BEGIN Data extract

(* ===== verification/CatCreate.v ===== *)
(** Catalog service: a keyed request takes effect once.  For a day after it
    did, every request with its key gets the first answer or is refused, and
    changes nothing. *)

From S2P Require Import Prelude Effects GoStd InvModel CatModel CatService CatInv CatSystem CatIdem CatClaims.

Section once.
Context {uuid : UuidLib} {lib : CatLib} {acl : RedisAcl} (clean : string → Prop) {laws : CatLaws clean}.
Context (pages : list (list string)) (ip_literal : string → bool).
Implicit Types (r : Redis) (f g : FlavorAdmin) (o : oracle) (w : world CatState) (s : Sys).
#[local] Abbreviation CInv := (CInv clean).
#[local] Abbreviation redis w := (cs_redis (w_db w)).
#[local] Abbreviation store s := (cs_redis (sy_state s)).
#[local] Abbreviation begin st n := (World st n false []).
#[local] Abbreviation cat_step := (cat_step clean pages ip_literal).

(** ** Runs keep the cached answers *)

(** Environments whose clocks stay before [T]. *)
Definition before (T : Z) (o : oracle) : Prop := canonical_ids o ∧ ∀ n, or_clock o n < T.

Lemma kept_cat_Create timely T cx i : kept timely T (cat_Create pages ip_literal cx i).
Proof.
  unfold cat_Create. apply kept_bind; [apply kept_lift|]. intros fd. apply kept_bind; [apply kept_now|]. intros now.
  apply kept_bind; [apply kept_uuid|]. intros id. destruct (cc_request cx).
  - apply kept_bind; [apply kept_create; exact ip_literal|]. intros [g fl]. apply kept_ret.
  - apply kept_bind; [apply kept_create; exact ip_literal|]. intros [g fl]. apply kept_ret.
Qed.

Lemma cat_step_keeps P timely T s s' : (∀ o, P o → timely → ∀ n, or_clock o n < T) → cat_step P s s' → keeps timely T (store s) (store s').
Proof.
  intros HP Hstep. destruct Hstep as [st jobs cx i o n Ho Hi|st jobs cx id i o n f g w' Ho Hi Hrun|st jobs cx id i o n f g w' Ho Hi Hrun|st jobs cx id o n f g w' Ho Hrun|st jobs1 j jobs2 o n Ho|st jobs].
  - apply (kept_cat_Create timely T cx i o (begin st n)). auto.
  - destruct (kept_plans ip_literal timely T cx id i) as (H & _ & _). specialize (H o (begin st n) (HP o Ho)). by rewrite Hrun in H.
  - destruct (kept_plans ip_literal timely T cx id i) as (_ & H & _). specialize (H o (begin st n) (HP o Ho)). by rewrite Hrun in H.
  - destruct (kept_plans ip_literal timely T cx id (MkFlavorInput None None None None None None None)) as (_ & _ & H).
    specialize (H o (begin st n) (HP o Ho)). by rewrite Hrun in H.
  - apply (kept_update timely T _ _ _ _ o (begin st n)). auto.
  - done.
Qed.

Lemma reach_keeps P timely T s s' : (∀ o, P o → timely → ∀ n, or_clock o n < T) → rtc (cat_step P) s s' → keeps timely T (store s) (store s').
Proof. intros HP. induction 1 as [|x y z Hxy Hyz IH]; [done|]. etrans; [by eapply cat_step_keeps|done]. Qed.

Lemma reach_canonical s : rtc (cat_step canonical_ids) cat_start s → canonical_keys (store s).
Proof.
  intros Hr. eapply (reach_keeps canonical_ids False 0) in Hr; [|done]. apply Hr. intros raw v Hv. exact (False_ind _ (lookup_empty_Some _ _ Hv)).
Qed.

(** ** Parts that change nothing at all *)

Definition still {A} (m : M CatState CErr A) : Prop := ∀ o w, w_db (m o w).2 = w_db w.

Lemma still_ret {A} (a : A) : still (mret a).
Proof. done. Qed.
Lemma still_throw {A} e : still (throw e : M CatState CErr A).
Proof. done. Qed.
Lemma still_bind {A B} (m : M CatState CErr A) (k : A → M CatState CErr B) : still m → (∀ a, still (k a)) → still (m ≫= k).
Proof.
  intros Hm Hk o w. specialize (Hm o w). unfold mbind, M_bind. destruct (m o w) as [[e|a] w1]; [done|].
  cbn in Hm. by rewrite Hk.
Qed.
Lemma still_try_read {A} (g : Z → Redis → A) : still (try (rread g) : M CatState CErr (CErr + A)).
Proof.
  intros o w. unfold try, rread, rcall. destruct w as [[r b] n ab l]. cbn. destruct (or_fault o n); cbn; [by destruct (or_landed o n)|done].
Qed.
Lemma still_record cx a b f : still (NewRecord cx a b f).
Proof.
  unfold NewRecord. destruct (ManagerID cx); [|done]. destruct (_ || _); [done|]. by apply still_bind.
Qed.
Lemma still_some j e : still (match j with Some s => mret s | None => throw e end : M CatState CErr string).
Proof. by destruct j. Qed.
Lemma still_encode j : still (encode j).
Proof. by destruct j. Qed.
Lemma still_lookup cx a id rq : still (LookupMutation cx a id rq).
Proof.
  unfold LookupMutation. destruct (mutationFingerprint _ _ _ _) as [e|[hash status]]; [done|].
  apply still_bind; [apply still_try_read|]. intros [e|[[]|]]; by repeat case_match.
Qed.

(** ** A mutation that took effect is cached *)

Definition reply_body (status : Z) (payload : string) : string := if bool_decide (status = 204) then "" else payload.

Lemma fingerprint_hash cx a id rq hash status : mutationFingerprint cx a id rq = inr (hash, status) →
  hash_ok hash = true ∧ (status = 204 ↔ a = AArchive) ∧ (status = 200 ∨ status = 204).
Proof.
  unfold mutationFingerprint. destruct (ManagerID cx); [|done]. destruct (method_of a) as [[m st]|] eqn:Hm; [|done].
  destruct (_ || _); [done|]. intros [= <- <-]. split; [apply jl_sha|]. destruct a; simplify_eq/=; naive_solver lia.
Qed.

Definition took_effect (cx : CCtx) (a : Action) (f' : FlavorAdmin) (rq : IdemRequest) (T : Z) r : Prop :=
  ∃ hash status payload, mutationFingerprint cx a (fa_ID f') rq = inr (hash, status) ∧ flavor_json f' = Some payload ∧
    r !! KMutation (rq_Key rq) = Some (VStr (reply_json (MkCachedReply hash status (reply_body status payload))) (Some T)).

Lemma updateIdempotent_effect cx a previous f' rq o w res w1 : CInv (redis w) → revision clean previous f' →
  updateIdempotent cx a previous f' rq o w = (res, w1) →
  redis w1 = redis w ∨ ∃ n, took_effect cx a f' rq (or_clock o n + IdemTTL) (redis w1).
Proof.
  intros Hr Hrv. unfold updateIdempotent. destruct (mutationFingerprint cx a (fa_ID f') rq) as [e|[hash status]] eqn:Hfp;
    [intros [= <- <-]; by left|].
  assert (∀ A (m : M CatState CErr A) (k : A → M CatState CErr FlavorAdmin) w2, redis w2 = redis w → still m →
    (m ≫= k) o w2 = (res, w1) → redis w1 = redis w ∨ ∃ a w3, m o w2 = (inr a, w3) ∧ redis w3 = redis w ∧ k a o w3 = (res, w1)) as Hpeel.
  { intros A m k w2 Hw2 Hm Hrun. specialize (Hm o w2). apply bind_cases in Hrun as [(e & Hrun & _)|(x & w3 & Hrun & Hrest)]; rewrite Hrun in Hm; cbn in Hm.
    - left. by rewrite Hm.
    - right. exists x, w3. by rewrite Hm. }
  intros Hrun. apply Hpeel in Hrun as [?|(rec & w2 & Hrec & Hw2 & Hrun)]; [by left| |done|apply still_record].
  apply record_facts in Hrec as (Hrec & _ & _ & Hbe & Hch).
  apply Hpeel in Hrun as [?|(history & w3 & Hh & Hw3 & Hrun)]; [by left| |done|apply still_some].
  apply Hpeel in Hrun as [?|(payload & w4 & Hp & Hw4 & Hrun)]; [by left| |done|apply still_some].
  apply Hpeel in Hrun as [?|(expected & w5 & He & Hw5 & Hrun)]; [by left| |done|apply still_some].
  destruct (record_json rec) eqn:Jr; [|done]. injection Hh as -> _. destruct (flavor_json f') eqn:Jf; [|done]. injection Hp as -> _.
  destruct (flavor_json previous) eqn:Jp; [|done]. injection He as -> _.
  apply bind_cases in Hrun as [(e & Hrun & _)|(v & w6 & Hrun & Hrest)]; [unfold try in Hrun; by destruct (rcall _ o w5)|].
  apply try_ok in Hrun. apply rcall_cases in Hrun as (t & x & r & Hz & -> & Hcase). rewrite Hw5 in Hz.
  assert (redis w1 = redis w6) as ->.
  { destruct v as [e|[z| |raw]]; repeat case_match; by injection Hrest as _ <-. }
  destruct (mutationReplayScript_ok clean _ previous f' rec payload expected history (redis w) Hr Hrv Jf Jp (Hrec _ eq_refl) (Hch _ eq_refl) Hbe
    _ _ _ _ _ _ (ex_intro _ _ eq_refl) Hz) as [(raw & c & _ & -> & _)|[(z & _ & _ & ->)|(_ & _ & _ & _ & _ & Hc)]].
  - left. destruct Hcase as [[_ ?]|(e & _ & [?|?])]; congruence.
  - left. destruct Hcase as [[_ ?]|(e & _ & [?|?])]; congruence.
  - destruct Hcase as [[_ Hw6]|(e & _ & [Hw6|Hw6])]; [right|right|left; congruence];
      exists (w_tick w5); exists hash, status, payload; rewrite Hw6; by split_and!.
Qed.

(** ** A request that finds the answer *)

Lemma decode_cached c hash status id orig : clean (ca_hash c) → clean (ca_body c) →
  decodeMutationReply (reply_json c) hash status id = inr orig →
  ca_hash c = hash ∧ ca_status c = status ∧ (status = 204 → orig = None) ∧
  (status ≠ 204 → ∃ f, flavor_of (ca_body c) = Some f ∧ fa_ID f = id ∧ orig = Some (set_replay true f)).
Proof.
  intros H1 H2. unfold decodeMutationReply. rewrite jl_reply by done. destruct (_ || _); [done|].
  destruct (negb (bool_decide (ca_hash c = hash))) eqn:Hh; [done|]. apply negb_false_iff, bool_decide_eq_true in Hh.
  destruct (negb (bool_decide (ca_status c = status))) eqn:Hs; [done|]. apply negb_false_iff, bool_decide_eq_true in Hs.
  case_bool_decide as H204.
  - case_bool_decide; [|done]. intros [= <-]. by split_and!.
  - destruct (flavor_of (ca_body c)) as [f|]; [|done]. case_bool_decide; [|done]. intros [= <-]. split_and!; try done. eauto.
Qed.

Section hit.
Context (T : Z) (c : CachedReply) (key : string) (Hch : clean (ca_hash c)) (Hcb : clean (ca_body c)).
Context (cx : CCtx) (rq : IdemRequest) (Hrq : cc_request cx = Some rq) (Hkey : rq_Key rq = key).
Context (o : oracle) (Ho : ∀ n, or_clock o n < T) (w : world CatState).
Context (Hw : redis w !! KMutation key = Some (VStr (reply_json c) (Some T))).

Lemma replay_hit a id v w' : replayMutation cx a id o w = (inr v, w') →
  ∃ orig, v = Some orig ∧ mutationFingerprint cx a id rq = inr (ca_hash c, ca_status c) ∧
    decodeMutationReply (reply_json c) (ca_hash c) (ca_status c) id = inr orig.
Proof.
  unfold replayMutation. rewrite Hrq. unfold LookupMutation. destruct (mutationFingerprint cx a id rq) as [e|[hash status]]; [done|].
  intros (res & w1 & Hres & Hrest)%bind_ok. apply try_ok in Hres. unfold rread in Hres.
  apply rcall_cases in Hres as (t & x & r & [= <- <-] & -> & [[-> _]|(e & -> & _)]); [|done].
  rewrite Hkey in Hrest. unfold rlook in Hrest. rewrite Hw in Hrest. cbn in Hrest. rewrite bool_decide_eq_true_2 in Hrest by done.
  destruct (decodeMutationReply (reply_json c) hash status id) as [e|orig] eqn:Hd; [done|]. injection Hrest as <- _.
  destruct (decode_cached _ _ _ _ _ Hch Hcb Hd) as (<- & <- & _). eauto.
Qed.

(** The answer of the replay, and nothing else happens. *)
Lemma still_replay a id : still (replayMutation cx a id).
Proof. unfold replayMutation. rewrite Hrq. apply still_lookup. Qed.

Lemma update_hit id i res w' : cat_Update ip_literal cx id i o w = (res, w') →
  redis w' = redis w ∧ ∀ g, res = inr g → mutationFingerprint cx AUpdate id rq = inr (ca_hash c, ca_status c) ∧
    ∃ f, flavor_of (ca_body c) = Some f ∧ g = set_replay true f.
Proof.
  unfold cat_Update. destruct (negb (hasUpdate i)); [intros [= <- <-]; done|]. intros Hrun. pose proof (still_replay AUpdate id o w) as Hs.
  apply bind_cases in Hrun as [(e & Hrun & ->)|(v & w1 & Hrun & Hrest)]; rewrite Hrun in Hs; cbn in Hs; [by rewrite Hs|].
  destruct (replay_hit _ _ _ _ Hrun) as (orig & -> & Hfp & Hd). destruct (fingerprint_hash _ _ _ _ _ _ Hfp) as (_ & H204 & _).
  destruct (decode_cached _ _ _ _ _ Hch Hcb Hd) as (_ & _ & _ & Hf). destruct Hf as (f & Hf & _ & ->); [by intros ?%H204|].
  injection Hrest as <- <-. rewrite Hs. split; [done|]. intros g [= <-]. eauto.
Qed.

Lemma replace_hit id i res w' : cat_Replace ip_literal cx id i o w = (res, w') →
  redis w' = redis w ∧ ∀ g, res = inr g → mutationFingerprint cx AReplace id rq = inr (ca_hash c, ca_status c) ∧
    ∃ f, flavor_of (ca_body c) = Some f ∧ g = set_replay true f.
Proof.
  unfold cat_Replace. intros Hrun. pose proof (still_replay AReplace id o w) as Hs.
  apply bind_cases in Hrun as [(e & Hrun & ->)|(v & w1 & Hrun & Hrest)]; rewrite Hrun in Hs; cbn in Hs; [by rewrite Hs|].
  destruct (replay_hit _ _ _ _ Hrun) as (orig & -> & Hfp & Hd). destruct (fingerprint_hash _ _ _ _ _ _ Hfp) as (_ & H204 & _).
  destruct (decode_cached _ _ _ _ _ Hch Hcb Hd) as (_ & _ & _ & Hf). destruct Hf as (f & Hf & _ & ->); [by intros ?%H204|].
  injection Hrest as <- <-. rewrite Hs. split; [done|]. intros g [= <-]. eauto.
Qed.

END Data extract

### Exercise requirements
Looking at the data above, return every line from the one with "(CErr + A))." down to the one with "Lemma still_encode j : still (encode j).", exactly and inclusively.

### Output of the task
Lemma still_try_read {A} (g : Z → Redis → A) : still (try (rread g) : M CatState CErr (CErr + A)).
Proof.
  intros o w. unfold try, rread, rcall. destruct w as [[r b] n ab l]. cbn. destruct (or_fault o n); cbn; [by destruct (or_landed o n)|done].
Qed.
Lemma still_record cx a b f : still (NewRecord cx a b f).
Proof.
  unfold NewRecord. destruct (ManagerID cx); [|done]. destruct (_ || _); [done|]. by apply still_bind.
Qed.
Lemma still_some j e : still (match j with Some s => mret s | None => throw e end : M CatState CErr string).
Proof. by destruct j. Qed.
Lemma still_encode j : still (encode j).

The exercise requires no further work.